Café Neveria Acrópolis (Av. Hidalgo and Rinconada de Catedral, just across the way from the Cathedral in the Centro Historico) is a good bet for tourists who want a conventional breakfast, if you can find a seat. Back in the days it used to be a hotspot for dignitaries, celebrities and artists visiting the city, evidence of whose passage line the walls. The Italian-style coffee is quite nice, and the huevos rancheros come recommended.
One of the oldest more formal restaurants is La Cuija, in the basement of the same Mercado building as the Acrópolis. (By the way, Zacatecanos usually eat their principal meal around four o'clock in the afternoon; if a restaurant looks deserted at U.S. mealtimes, it may still be very popular.)
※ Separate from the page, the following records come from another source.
(** What [cut] leaves in the store. *)
Lemma cut_run s A N (r : list seg) need sz blk n :
  hdrs s A = Some blk -> bnext blk = link r N 0 -> (r <> [] -> hdrs s N = Some n) ->
  0 < A -> 0 <= need -> A + HDR + need + HDR <= N ->
  exists s', cut A (A + HDR + need) need sz blk s = Ok tt s'
    /\ same_arena s s' /\ bump_free 1 s s'
    /\ hdrs s' A = Some (set_size need (set_next (A + HDR + need) blk))
    /\ hdrs s' (A + HDR + need) = Some (Block BLOCK_MAGIC true sz A (link r N 0))
    /\ (r <> [] -> hdrs s' N = Some (set_prev (A + HDR + need) n))
    /\ (forall x, x + HDR <= A \/ N + HDR <= x -> hdrs s' x = hdrs s x)
    /\ (forall x, ~ (A <= x < A + HDR) -> ~ (A + HDR + need <= x < A + HDR + need + HDR) ->
         (r <> [] -> ~ (N <= x < N + HDR)) -> bytes s' x = bytes s x).
Proof.
  intros HA Hnx HN H0 Hn Hfit. unfold cut, store, modify. rewrite Hnx.
  erewrite bind_ok by done. set (s1 := put_header _ _ s). rewrite HDR_eq in *.
  assert (H1 : forall x, x + 32 <= A + 32 + need \/ A + 32 + need + 32 <= x -> hdrs s1 x = hdrs s x)
    by (intros; apply hdrs_put_other; rewrite HDR_eq; lia).
  destruct (relink_ok s1 r N (A + 32 + need) n) as (s2 & E2 & R2 & Ho2 & Hn2 & Hb2); [lia | | ].
  { intros Hr. rewrite H1 by lia. auto. }
  rewrite (bind_ok _ _ _ _ _ E2). rewrite HDR_eq in *.
  assert (H2A : hdrs s2 A = Some blk) by (rewrite Ho2 by lia; rewrite H1 by lia; done).
  erewrite bind_ok by (by apply upd_hdr_ok).
  erewrite bind_ok by (apply upd_hdr_ok, hdrs_put_same). eexists. split; [done|].
  set (s4 := put_header A _ (put_header A _ s2)).
  assert (H4 : forall x, x + 32 <= A \/ A + 32 <= x -> hdrs s4 x = hdrs s2 x)
    by (intros; unfold s4; rewrite !hdrs_put_other by (rewrite HDR_eq; lia); done).
  unfold same_arena, bump_free, stats. injection R2 as ? ? ? ? ? ? ? ?. split_and!; cbn; try congruence.
  - by rewrite Z.eqb_refl.
  - change (hdrs s4 (A + 32 + need) = Some (Block BLOCK_MAGIC true sz A (link r N 0))).
    rewrite H4, Ho2 by lia. apply hdrs_put_same.
  - intros Hr. change (hdrs s4 N = Some (set_prev (A + 32 + need) n)).
    rewrite H4 by lia. auto.
  - intros x Hx. change (hdrs s4 x = hdrs s x). rewrite H4, Ho2 by lia. apply H1. lia.
  - intros x Hx1 Hx2 Hx3. change (bytes s4 x = bytes s x). unfold s4.
    rewrite !bytes_put by (rewrite HDR_eq; done). rewrite Hb2 by auto.
    apply bytes_put. rewrite HDR_eq. lia.
Qed.

Lemma cut_ok s l b r a need sz blk :
  layout s (l ++ b :: r) -> a = heap_head s + span l -> hdrs s a = Some blk ->
  16 <= need -> need mod 16 = 0 -> need + HDR + MIN_PAYLOAD <= ssize b ->
  sz = ssize b - need - HDR ->
  exists s', cut a (a + HDR + need) need sz blk s = Ok tt s'
    /\ layout s' (l ++ Seg (sfree b) need :: Seg true sz :: r)
    /\ same_arena s s' /\ bump_free 1 s s'
    /\ keeps s (l ++ b :: r) (l ++ Seg (sfree b) need :: Seg true sz :: r) s'.
Proof.
  intros L -> Hblk Hn Hm Hfit ->. pose proof (layout_bounds _ _ _ _ L) as B.
  pose proof (lay_chain _ _ L) as Hc. pose proof (chain_focus _ _ _ _ _ Hc) as [Ef _].
  pose proof (lay_sizes _ _ L) as Hss. rewrite sizes_ok_app, sizes_ok_cons in Hss.
  rewrite Ef in Hblk. injection Hblk as <-. unfold MIN_PAYLOAD in *. rewrite HDR_eq in *.
  set (A := heap_head s + span l) in *. set (N := A + 32 + ssize b) in *.
  destruct (cut_run s A N r need (ssize b - need - 32) _ _ Ef eq_refl (chain_head _ _ _ _ _ Hc))
    as (s' & E & Har & Hst & HA & HR & HN & Ho & Hby); rewrite ?HDR_eq in *; try lia.
  exists s'. split_and!; try done.
  - apply (layout_replace s _ l [b] [Seg (sfree b) need; Seg true (ssize b - need - 32)] r);
      rewrite ?span_cons; simpl; rewrite ?HDR_eq; try done; try lia.
    + repeat constructor; simpl; lia.
    + apply aligned_cut; [apply L | done | by rewrite HDR_eq].
    + apply (chain_replace (hdrs s) _ _ l [b] [Seg (sfree b) need; Seg true (ssize b - need - 32)] r); simpl; try done; try tauto; fold A;
        rewrite ?HDR_eq, ?Z.add_0_r, ?Z.add_assoc; fold N; try lia.
      * intros x Hx. apply Ho. lia.
      * intros x Hx. apply Ho. lia.
      * intros n Hr EN. rewrite (HN Hr).
        pose proof (chain_head _ _ _ _ _ Hc Hr) as Eh. rewrite HDR_eq in Eh. subst A N. congruence.
      * rewrite HA, HR. split_and!; done.
  - intros x Hx Hx'. apply Hby.
    + intros ?. apply Hx, in_hdr_at. rewrite HDR_eq. done.
    + intros ?. apply Hx', in_hdr_at2. simpl. rewrite HDR_eq. done.
    + intros Hr ?. destruct r as [|c r]; [done|]. apply Hx, in_hdr_at2. rewrite HDR_eq. done.
Qed.

(** ** split *)

Lemma bump_free_0 s s' :
  0 <= stat_free_blocks s < 2 ^ 63 -> stats s' = stats s -> bump_free 0 s s'.
Proof.
  intros H E. unfold bump_free, stats in *. rewrite Z.add_0_r, wrap64_small by lia. done.
Qed.

Lemma split_ok s l b r a need :
  layout s (l ++ b :: r) -> a = heap_head s + span l -> 0 <= stat_free_blocks s < 2 ^ 63 ->
  16 <= need -> need mod 16 = 0 -> need <= ssize b ->
  exists s', split a need s = Ok tt s'
    /\ layout s' (l ++ split_seg b need ++ r) /\ same_arena s s'
    /\ bump_free (Z.of_nat (length (split_seg b need)) - 1) s s'
    /\ keeps s (l ++ b :: r) (l ++ split_seg b need ++ r) s'.
Proof.
  intros L Ha Hf Hn Hm Hle. pose proof (layout_bounds _ _ _ _ L) as B.
  pose proof (chain_focus _ _ _ _ _ (lay_chain _ _ L)) as [Ef _]. rewrite <- Ha in Ef.
  unfold split, split_seg, payload_of, MIN_PAYLOAD. erewrite bind_ok by (by apply load_ok).
  cbn [bsize]. rewrite HDR_eq in *. rewrite (wrap64_small (need + 32 + 16)) by lia.
  destruct (Z.ltb_spec (ssize b) (need + 32 + 16)).
  - exists s. split_and!; try done. by apply bump_free_0.
  - unwrap64.
    destruct (cut_ok s l b r a need (ssize b - need - 32) _ L Ha Ef)
      as (s' & E & L' & A' & F' & K'); unfold MIN_PAYLOAD; rewrite ?HDR_eq in *; try lia.
    exists s'. split_and!; first [exact F' | done].
Qed.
Mi Pueblito is a nice traditional Mexican restaurant near the Cathedral and recommended by locals. It is located inside of a shopping plaza just to the northeast of a Mercado building.
El Barretero is away from the center (on the other side of the railroad), but has excellent food and usually live music (strings, piano, Mexican popular music, not mariachi). Try the cabrito (baby goat).
Hacienda Del Cobre (House of the Coopper Kettle) Traditional Mexican fare. Serves fantastic mocahete, a type of stew made of a variety of ingredients such as chilles, chicken, pork, steak, avocados, cheese. Served in a HOT from the fire mocahete bowl(mortar)
Las Costillas de Sancho (The Ribs of Sancho) Serves Beef bibs and great steaks. Relaxing atmosphere with well stocked central bar. English menus are available by request.
Vips Mexican version of "Denny's". Owned by the Walmart company. Serves excellent American style breakfest as well as Tex-Mex versions of tradtional Mexican dishes. English menus are available by request.
Quinta Real Resturant Restaurant is located inside the "Quinta Real" hotel which is the old bullring of San Pedro. This is one of the must luxurious locations in all of Zacatecas, located just off the old aquifer and across from the dancing waters of the botanic gardens. The menu is well thought out and execution of the kitchen staffs is superb. The hotel and restaurant reflect the greatness and warm hospitality of the city of Zacatecas. The restaurant is on the balcony of the Rotation of the bullring, which has been turned into a beautiful colonial patio. Stone pavement and adorned style with abundant flowers combine with a perfect meal to make this is one of the most charming and romantic restaurants of the city. English menus are available by request.
Mezcal (Tequila is a variety of Mezcal). Zacatecano and Huitzila are some traditional local brands. Avoid anything that doesn't say 100% agave (Note for Gringos: that includes Cuervo Gold).
Hostal Villa Colonial The family-run Hostel Villa Colonial located on Calle 1 de mayo behind the Cathedral is the best value in town. Although a hostel, it also has private rooms and has a rooftop patio. The owners provide excellent advice and really know the town. Kitchen use. Internet 15 Pesos/h. Dorms from 90 Pesos.
Hostal Don David just around the corner of Hostel Villa Colonial, Calle del Obrador 204, phone (9200)9224859 Rigoberto o Violeta, is a bit less comfortable. Dorms from 90 Pesos. Internet 7 Pesos/h.
Mid- and toprange
Quinta Real For something a little more upscale, try the Quinta Real, which previously was the town's plaza de toros before it was turned into a luxury inn.
Maria Benita comfortable but not expensive, is the María Benita, Ave. Lopez Velarde, midway between downtown and the university campus. If you get a street-side room you may see parades, protests, and other local activities from your window.
With no rush. It's a colonial city, time runs slowly. Take a bus to Mexico City, Guadalajara or Monterrey, the three main cities in Mexico. Or if you prefer something a bit less urban consider Durango the wild west state, which offers mountains, canyons, and deserts as well as its own charming colonial city.